### Exercise:
Transcribe only the lines between the first line of the records and the line containing "Inductive DegreeType := BS", inclusive, exactly as written.

Stored items

-- -- --

(** * portal-backend: the academic-records data model and its integrity rules

    A shallow embedding of [api/models.py] (the twenty model classes, their
    foreign keys with their [on_delete] rule, their [unique_together]
    constraints and the derived property [CourseOffering.available_slots]) and
    of the computed columns of [api/admin.py].

    The models are declarations; what they mean is what the object-relational
    mapper does with them.  A table is a list of rows, a row is a record with
    the model's fields and the generated key [id]; saving and deleting are
    functions on the [Store], written out from the declarations:
    - an INSERT is refused when a [unique_together] key is already present
      (the foreign keys are deferred constraints, checked after it);
    - a DELETE collects the rows that reference the deleted one through a
      [CASCADE] key, recursively, and clears the [SET_NULL] keys;
    - a column listed in [list_editable] is written as submitted. *)

From Stdlib Require Import ZArith NArith QArith Qround Qabs.
From Stdlib Require Import List Bool String Lia Permutation Sorted.
Import ListNotations.
Open Scope Z_scope.

(** ** Field types *)

Definition pk := Z.            (* the generated [id] of a row *)
Definition Date := Z.          (* DateField: a day number *)
Definition Time := Z.          (* TimeField: seconds after midnight *)
Definition DateTime := Z.      (* DateTimeField: seconds of an epoch *)
Definition Decimal := Q.       (* DecimalField: the value of the decimal *)
Definition File := option string. (* FileField / ImageField with null=True *)

(** ** Choice enumerations *)

Inductive SemesterType := SEM_1ST | SEM_2ND | SEM_SUMMER.
Inductive EmploymentStatus := FULL_TIME | PART_TIME | CONTRACT.
Inductive StudentStatus := ACTIVE | INACTIVE | GRADUATED | SUSPENDED | LOA.
Inductive DegreeType := BS | BA | MS | MA | PHD.
Inductive CourseType := MAJOR | MINOR | GEN_ED | ELECTIVE.
Inductive DayOfWeek := MON | TUE | WED | THU | FRI | SAT.
Inductive Priority := LOW | NORMAL | HIGH | URGENT.
Inductive AssessmentType := QUIZ | EXAM | PROJECT | RECITATION | ASSIGNMENT.
Inductive DocumentType :=
  TOR | CERT_GRADES | CERT_ENROLLMENT | GOOD_MORAL | DIPLOMA | CAV.
Inductive EventType :=
  EV_ACADEMIC | EV_SEMINAR | EV_WORKSHOP | EV_SPORTS | EV_CULTURAL | EV_OTHER.
Inductive NotificationType :=
  NT_ANNOUNCEMENT | NT_GRADE | NT_ASSIGNMENT | NT_EVENT | NT_PAYMENT
| NT_GENERAL.
Inductive FeedbackType := COMPLAINT | SUGGESTION | INQUIRY | PRAISE.

(** The three status columns that the admin console edits in place. *)
Inductive EnrollmentStatus :=
  PENDING | APPROVED | ENROLLED | DROPPED | COMPLETED.
Inductive RequestStatus :=
  RQ_PENDING | RQ_PROCESSING | RQ_READY | RQ_CLAIMED | RQ_CANCELLED.
Inductive FeedbackStatus := FB_PENDING | FB_REVIEWED | FB_RESOLVED | FB_CLOSED.

(** ** The models, one record per class of [models.py] *)

Module AcademicYear.
Record row := mk {
    id : pk;
    name : string;                       (* unique *)
    start_date : Date;
    end_date : Date;
    is_active : bool }.
End AcademicYear.

Module Semester.
Record row := mk {
    id : pk;
    academic_year : pk;                  (* CASCADE *)
    semester_type : SemesterType;
    start_date : Date;
    end_date : Date;
    is_active : bool;
    enrollment_start : Date;
    enrollment_end : Date }.
End Semester.

Module Department.
Record row := mk {
    id : pk;
    name : string;                       (* unique *)
    code : string;                       (* unique *)
    description : string;
    head : option pk;                    (* Faculty, SET_NULL *)
    email : string;
    phone : string;
    building : string }.
End Department.

Module Faculty.
Record row := mk {
    id : pk;
    user : pk;                           (* one-to-one, CASCADE *)
    department : option pk;              (* Department, SET_NULL *)
    employee_id : string;                (* unique *)
    title : string;
    employment_status : EmploymentStatus;
    specialization : string;
    office_room : string;
    consultation_hours : string;
    contact_number : string;
    date_hired : option Date;
    bio : string;
    is_active : bool }.

Definition set_department (d : option pk) (f : row) : row :=
    mk (id f) (user f) d (employee_id f) (title f) (employment_status f)
       (specialization f) (office_room f) (consultation_hours f)
       (contact_number f) (date_hired f) (bio f) (is_active f).
End Faculty.

Module Student.
Record row := mk {
    id : pk;
    user : pk;                           (* one-to-one, CASCADE *)
    student_id : string;                 (* unique *)
    department : option pk;              (* Department, SET_NULL *)
    date_of_birth : option Date;
    year_level : Z;
    status : StudentStatus;
    address : string;
    contact_number : string;
    emergency_contact_name : string;
    emergency_contact_number : string;
    guardian_name : string;
    guardian_contact : string;
    enrolled_at : Date;
    profile_picture : File }.

Definition set_department (d : option pk) (s : row) : row :=
    mk (id s) (user s) (student_id s) d (date_of_birth s) (year_level s)
       (status s) (address s) (contact_number s) (emergency_contact_name s)
       (emergency_contact_number s) (guardian_name s) (guardian_contact s)
       (enrolled_at s) (profile_picture s).
End Student.

Module Program.
Record row := mk {
    id : pk;
    name : string;
    code : string;                       (* unique *)
    degree_type : DegreeType;
    department : pk;                     (* Department, CASCADE *)
    description : string;
    total_units : N;
    duration_years : N }.
End Program.

Module Course.
Record row := mk {
    id : pk;
    course_code : string;                (* unique *)
    title : string;
    description : string;
    department : option pk;              (* Department, SET_NULL *)
    units : N;
    lecture_hours : N;
    lab_hours : N;
    course_type : CourseType;
    year_level : Z;
    semester_offered : string }.

Definition set_department (d : option pk) (c : row) : row :=
    mk (id c) (course_code c) (title c) (description c) d (units c)
       (lecture_hours c) (lab_hours c) (course_type c) (year_level c)
       (semester_offered c).
End Course.

(** [Course.prerequisites] is a many-to-many field on ['self'] with
    [symmetrical=False]: the mapper keeps it in a table of its own, one row
    per link, with a cascading key to each end. *)
Module CoursePrerequisite.
Record row := mk {
    id : pk;
    from_course : pk;                    (* the course that requires *)
    to_course : pk }.                    (* the course required *)
End CoursePrerequisite.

-- -- --

### Task output:
(** * portal-backend: the academic-records data model and its integrity rules

    A shallow embedding of [api/models.py] (the twenty model classes, their
    foreign keys with their [on_delete] rule, their [unique_together]
    constraints and the derived property [CourseOffering.available_slots]) and
    of the computed columns of [api/admin.py].

    The models are declarations; what they mean is what the object-relational
    mapper does with them.  A table is a list of rows, a row is a record with
    the model's fields and the generated key [id]; saving and deleting are
    functions on the [Store], written out from the declarations:
    - an INSERT is refused when a [unique_together] key is already present
      (the foreign keys are deferred constraints, checked after it);
    - a DELETE collects the rows that reference the deleted one through a
      [CASCADE] key, recursively, and clears the [SET_NULL] keys;
    - a column listed in [list_editable] is written as submitted. *)

From Stdlib Require Import ZArith NArith QArith Qround Qabs.
From Stdlib Require Import List Bool String Lia Permutation Sorted.
Import ListNotations.
Open Scope Z_scope.

(** ** Field types *)

Definition pk := Z.            (* the generated [id] of a row *)
Definition Date := Z.          (* DateField: a day number *)
Definition Time := Z.          (* TimeField: seconds after midnight *)
Definition DateTime := Z.      (* DateTimeField: seconds of an epoch *)
Definition Decimal := Q.       (* DecimalField: the value of the decimal *)
Definition File := option string. (* FileField / ImageField with null=True *)

(** ** Choice enumerations *)

Inductive SemesterType := SEM_1ST | SEM_2ND | SEM_SUMMER.
Inductive EmploymentStatus := FULL_TIME | PART_TIME | CONTRACT.
Inductive StudentStatus := ACTIVE | INACTIVE | GRADUATED | SUSPENDED | LOA.
Inductive DegreeType := BS | BA | MS | MA | PHD.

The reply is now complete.